TASK INSTRUCTIONS.
Using the data beneath, show every line that includes the word "then".

RECORDS SUPPLIED.
(** A write to the child's stdin was made and returned. *)
Definition stdin_written (w : execWorld) (input : string) : bool :=
  negb (input =? "") && negb (stdinWriteThrows w).

(** The execute promise in the host.  Without an [error] event of stdin
    it runs as [Execute.run].  With one, the events of the child that come
    before it are delivered; if the promise is still pending then, the
    event, which has no listener, ends the host process ([false] in the
    second component) and nothing further runs.  The model follows the
    host until the promise is settled: an [error] event of stdin that
    comes later is not followed. *)
Definition hostExecuteRun (hw : hostWorld) (spec : commandSpec) (input : string)
  : Execute.state * bool :=
  let w := execWorldOf (worldOf hw) in
  let '(st, registered) := Execute.executor w spec input in
  match stdinErrorAfter hw with
  | Some n =>
      if registered && stdin_written w input then
        let st1 := fold_left (Execute.deliver w) (firstn n (execEvents w)) st in
        if Execute.isResolved st1
        then (Execute.run w spec input, true)
        else (st1, false)
      else (Execute.run w spec input, true)
  | None => (Execute.run w spec input, true)
  end.

Section RunCodeHost.

Context {Metadata : Type} (env : collaborators Metadata).

(** Lines 27-96 up to the [catch], in the host: the executor of line 29
    throws when [spawn] does, which rejects the promise with the Error
    before any timer is armed. *)
Definition hostCompilePhase (hw : hostWorld) (spec : commandSpec) (language : string)
  : M (option caught) :=
  if truthy_opt (compileCodeCommand spec) then
    match compileSpawnThrows hw with
    | Some err =>
        let command := match compileCodeCommand spec with
                       | Some c => c
                       | None => ""
                       end in
        tell [EffSpawn CompilePhase command
                (args_or_empty (compilationArgs spec)) None] ;;;
        ret (Some (CaughtError err))
    | None =>
        c <- compilePhase (worldOf hw) spec language ;;
        match c with
        | Some r => ret (Some (CaughtResult r))
        | None => ret None
        end
    end
  else ret None.

(** Lines 99-187, in the host. *)
Definition hostExecutePhase (hw : hostWorld) (spec : commandSpec) (input : string)
  : M execResult :=
  let '(st, alive) := hostExecuteRun hw spec input in
  tell (Execute.log st) ;;;
  if alive then await (Execute.outcome st) else die.

(** [runCode], in the host. *)
Definition runCodeHost (hw : hostWorld) (j : job) : M (hostResponse Metadata) :=
  if code j =? "" then
    throw (mkThrown 400 "No Code found to execute.")
  else if negb (includes (language j) (supportedLanguages env)) then
    throw (mkThrown 400 (unsupported_message env))
  else
    jobID <- call_createCodeFile env (language j) (code j) ;;
    let spec := commandMap env jobID (language j) in
    c <- hostCompilePhase hw spec (language j) ;;
    match c with
    | Some (CaughtResult compileResult) =>
        call_removeCodeFile jobID (language j) (outputExt spec) ;;;
        i <- call_info env (language j) ;;
        ret (Built (mkResponse (Some (cr_status compileResult))
                               (cr_output compileResult)
                               (cr_error compileResult)
                               (cr_language compileResult) i))
    | Some (CaughtError err) =>
        call_removeCodeFile jobID (language j) (outputExt spec) ;;;
        i <- call_info env (language j) ;;
        ret (SpreadError err i)
    | None =>
        result <- hostExecutePhase hw spec (input j) ;;
        call_removeCodeFile jobID (language j) (outputExt spec) ;;;
        i <- call_info env (language j) ;;
        ret (Built (mkResponse None (r_output result) (r_error result)
                               (language j) i))
    end.

End RunCodeHost.

(** A completion of [runCode] seen as one of [runCodeHost]. *)
Definition built {Metadata : Type} (c : completion (response Metadata))
  : completion (hostResponse Metadata) :=
  match c with
  | Returned r => Returned (Built r)
  | Thrown t => Thrown t
  | Waiting => Waiting
  | Died => Died
  end.

(** The host in which the compiler gets spawned and stdin never fails. *)
Definition quietHost (w : world) : hostWorld := mkHostWorld None None w.

(** A C program that does not read its input, and the host in which the
    write of the input fails before the child reports anything. *)
Definition jobCUnreadInput : job := mkJob "c" "int main(){}" "42".

Definition hostStdinFails : hostWorld :=
  mkHostWorld None (Some 0)
              (mkWorld [ExitEv (Some 0%Z) None]
                       (quietExec [ExitEv (Some 0%Z) None; CloseEv (Some 0%Z) None])).


(** The host in which the [spawn] of the compiler throws. *)
Definition hostCompileSpawnThrows : hostWorld :=
  mkHostWorld (Some [("code", "ERR_INVALID_ARG_TYPE")]) None
              (mkWorld [] (quietExec [])).
(** ** Vocabulary of the statements *)

(** The events for which the compile phase has a settling callback. *)
Definition compile_settles (e : event) : bool :=
  match e with
  | ErrorEv _ | ExitEv _ _ | TimerEv => true
  | _ => false
  end.

(** The events for which the execute phase has a settling callback. *)
Definition exec_settles (e : event) : bool :=
  match e with
  | ErrorEv _ | CloseEv _ _ | TimerEv => true
  | _ => false
  end.

(** A run of events none of which settles the promise. *)
Definition quiet (settles : event -> bool) (evs : list event) : bool :=
  forallb (fun e => negb (settles e)) evs.

(** The validation of lines 11-21 is passed. *)
Definition valid {Metadata : Type} (env : collaborators Metadata) (j : job) : Prop :=
  code j <> "" /\ includes (language j) (supportedLanguages env) = true.

(** The command specification [runCode] works with. *)
Definition specOf {Metadata : Type} (env : collaborators Metadata) (j : job)
  : commandSpec :=
  commandMap env (createCodeFile env (language j) (code j)) (language j).

(** The last effect of a phase that has settled: the timer was cleared, or
    it fired and the child was killed. *)
Definition closing_effect (ph : phase) (x : effect) : Prop :=
  x = EffClearTimeout ph \/ x = EffKill ph "SIGKILL".

(** The text the execute timer appends. *)
Definition timeout_notice : string :=
  nl ++ "Execution timed out after 10 seconds".

(** The error text of a failed compilation, by the event that settled
    the promise after the quiet events [pre]. *)
Definition compile_error_text (pre : list event) (e : event) : string :=
  match e with
  | ErrorEv m => "Compilation error: " ++ m
  | ExitEv _ _ => js_or (stderr_of pre) (js_or (stdout_of pre) "Compilation failed")
  | _ => "Compilation timed out"
  end.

ANSWER TO THIS TASK.
    before it are delivered; if the promise is still pending then, the
      if registered && stdin_written w input then
        then (Execute.run w spec input, true)
  if truthy_opt (compileCodeCommand spec) then
  if alive then await (Execute.outcome st) else die.
  if code j =? "" then
  else if negb (includes (language j) (supportedLanguages env)) then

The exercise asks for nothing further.